Thanks, added them.
Personally, I’ve been using Julia built with OpenBLAS because I got tired of issues such as ARPACK.jl
not working. The _jll
s are convenient for benchmark scripts though, because (a) they mean I don’t need to build Julia with MKL, and (b) someone else can run the script without me needing to make any assumptions or checks for what BLAS.vendor()
returns.
I would consider using MKL_jll
as a dependency in my own libraries though, because its performance (especially multi-threaded) is remarkable. However, as I assume it doesn’t work for ARM, that would force me to do a lot of special casing. And as Apple is moving to ARM, we’ll soon be seeing a lot more of it.

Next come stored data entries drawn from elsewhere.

(* ===== verification/RvFpIeee.v ===== *)
(** * Floating-point instructions against IEEE-754

    The theorems on the arithmetic routines carried to the instructions of
    [exec_fp] (src/isa/riscv/cpu.rs): operands read through the NaN boxes, the
    rounding mode of the instruction, the boxed result and the accrued flags. *)

From Stdlib Require Import Reals.
From S2P Require Import Prelude RvIsa RvOp RvMemory RvFloat RvHostFloat RvFloatOps RvState RvExec RvFp.
From S2P Require Import RvRound RvFloatSpec RvFloatAdd RvFloatWf RvHostSpec RvHostAdd RvHostConv.
From S2P Require Import RvHart RvFpSpec.

(** ** Operands *)

(** The datum a register holds for a format: a quiet NaN unless every bit above
    the format is set. *)
Definition boxed_datum (fmt : Fmt.t) (bits : Z) : datum :=
  let w := Fmt.width fmt in
  if bits / 2 ^ w =? 2 ^ (64 - w) - 1 then interp fmt (bits mod 2 ^ w) else NaN false.

Lemma unbox_s_datum bits : interp F32 (unbox_s bits) = boxed_datum F32 bits.
Proof.
  unfold unbox_s, boxed_datum, wshr. change (Fmt.width F32) with 32. change (32 mod 64) with 32.
  rewrite Z.shiftr_div_pow2 by lia. change (2 ^ (64 - 32) - 1) with 0xffffffff.
  destruct (_ =? _); [done|]. vm_compute. reflexivity.
Qed.

Lemma unbox_h_datum bits : interp F16 (unbox_h bits) = boxed_datum F16 bits.
Proof.
  unfold unbox_h, boxed_datum, wshr. change (Fmt.width F16) with 16. change (16 mod 64) with 16.
  rewrite Z.shiftr_div_pow2 by lia. change (2 ^ (64 - 16) - 1) with 0xffffffffffff.
  destruct (_ =? _); [done|]. vm_compute. reflexivity.
Qed.

Lemma double_datum bits : fits 64 bits -> interp F64 bits = boxed_datum F64 bits.
Proof.
  intros Hb. unfold boxed_datum. change (Fmt.width F64) with 64. unfold fits in Hb.
  rewrite Z.div_small, Z.mod_small by lia. done.
Qed.

Lemma neg32_datum bits : interp F32 (neg32 bits) = neg_datum (interp F32 bits).
Proof. apply (interp_neg F32), F32_ok. Qed.
Lemma neg64_datum bits : interp F64 (neg64 bits) = neg_datum (interp F64 bits).
Proof. apply (interp_neg F64), F64_ok. Qed.
Lemma neg16_datum bits : interp F16 (neg16 bits) = neg_datum (interp F16 bits).
Proof. apply (interp_neg F16), F16_ok. Qed.

Lemma sf_sub_ieee fmt a b mode flags :
  fmt_ok fmt -> fits (Fmt.width fmt) a -> fits (Fmt.width fmt) b ->
  ieee_add fmt mode flags (interp fmt a) (neg_datum (interp fmt b)) (sf_sub fmt a b mode flags).
Proof.
  intros Hf Ha Hb. rewrite <- interp_neg by done. unfold sf_sub. apply sf_add_ieee; try done.
  rewrite sign_bit_eq by done. by apply fits_neg.
Qed.

(** ** Results *)

(** What an arm computed, before its write narrows or boxes it. *)
Definition fp_raw (w : FpWrite) : Z * Z :=
  match w with ToX v f | To16 v f | To32 v f | To64 v f => (v, f) end.

Section Retire.
Context {M : Type} `{MemoryLaws M}.
Implicit Types (s : RiscVCpu M) (insn : Insn).

(** An instruction with a floating-point result boxes it and accrues the flags. *)
Lemma fp_retires cfg s insn pc rm fmt w :
  hart_ok cfg s -> fp_dst_fmt (insn_op insn) = Some fmt ->
  (if fp_no_rm (insn_op insn) then Some Rne else eff_rm s (insn_funct3 insn)) = Some rm ->
  fp_value s insn rm = Some w ->
  exec_fp insn pc s =
    (Ok RiscVExit.Continue,
     set_c_fcsr (Z.lor (c_fcsr s) (Z.land (fp_raw w).2 0x1f))
       (set_f (insn_rd insn) (nan_box fmt (fp_raw w).1) s)).
Proof.
  intros Hs Hd Hrm Hw. pose proof (dst_fmt_value s insn rm fmt w Hd Hw) as Hf.
  pose proof (fp_value_wf cfg s insn rm w Hs Hw) as Hwf.
  assert (Hc : fp_copies (insn_op insn) = false) by (by destruct (insn_op insn)). rewrite Hc in Hwf.
  assert (Hq : fp_quad (insn_op insn) = false /\ fp_mem s insn = None).
  { unfold fp_mem. destruct (insn_op insn); try (by split); discriminate Hd. }
  destruct Hq as [Hq Hm]. unfold exec_fp. rewrite Hq. unfold mbind, exec_bind, ebind, get.
  rewrite Hrm, Hm, Hw. unfold modify. cbn. do 2 f_equal. rewrite fp_write_agrees.
  destruct w as [v f|v f|v f|v f]; cbn [write_value write_int fp_raw fst snd fp_write_wf] in *;
    [done|..]; subst fmt; do 2 f_equal.
  - destruct Hwf as [|Hv]; [done|]. apply box_h_eq, Hv.
  - destruct Hwf as [|Hv]; [done|]. apply box_s_eq, Hv.
Qed.

(** One with an integer result writes it to an integer register. *)
Lemma fp_retires_int s insn pc rm v f :
  eval_excludes (insn_op insn) = false ->
  (if fp_no_rm (insn_op insn) then Some Rne else eff_rm s (insn_funct3 insn)) = Some rm ->
  fp_value s insn rm = Some (ToX v f) ->
  exec_fp insn pc s =
    (Ok RiscVExit.Continue,
     set_c_fcsr (Z.lor (c_fcsr s) (Z.land f 0x1f)) (set_x (insn_rd insn) v s)).
Proof.
  intros He Hrm Hw. rewrite exec_fp_value, Hrm, Hw by done. by rewrite fp_write_agrees.
Qed.
End Retire.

If you want to estimate flops:
M = K = N = 16_000;
A = rand(M, K); B = rand(K, N); C = Matrix{Float64}(undef, M, N);
time = @elapsed dgemmkl!(C, A, B);
2e-9M * K * N / time
Would yield GFLOPS.
Using your reported times with 1_000
x1_000
matrices and 8 threads:
julia> M = K = N = 1000
1000
julia> 2e-9M * K * N / 7.374e-3
271.2232167073502
julia> 2e-9M * K * N / 9.142e-3
218.7705097352877
Versus 431
, which you saw with your Julia 1.4 installed via apt
. It should continue scaling as the matrices increase in size.
The theoretical peak of your CPU is:
julia> GHz = 4.25 # clock cycles per nanosecond
4.25
julia> ops_per_fma = 8 # AVX2 means 4 additions and 4 multiplications with double precision
8
julia> instr_per_clock = 2 # 2 fma per clock cycle
2
julia> cores = 8
8
julia> GHz * ops_per_fma * instr_per_clock * cores
544.0
BLAS should be able to get fairly close to the theoretical peak.
Also, this lets us conform that MKL does seem to be using AVX2 with your Ryzen:
julia> 2e-9M * K * N / 34.320e-3 # 1000x1000 flops
58.275058275058285
julia> 4.25 * 8 * 2 # theoretical peak for 1 core
68.0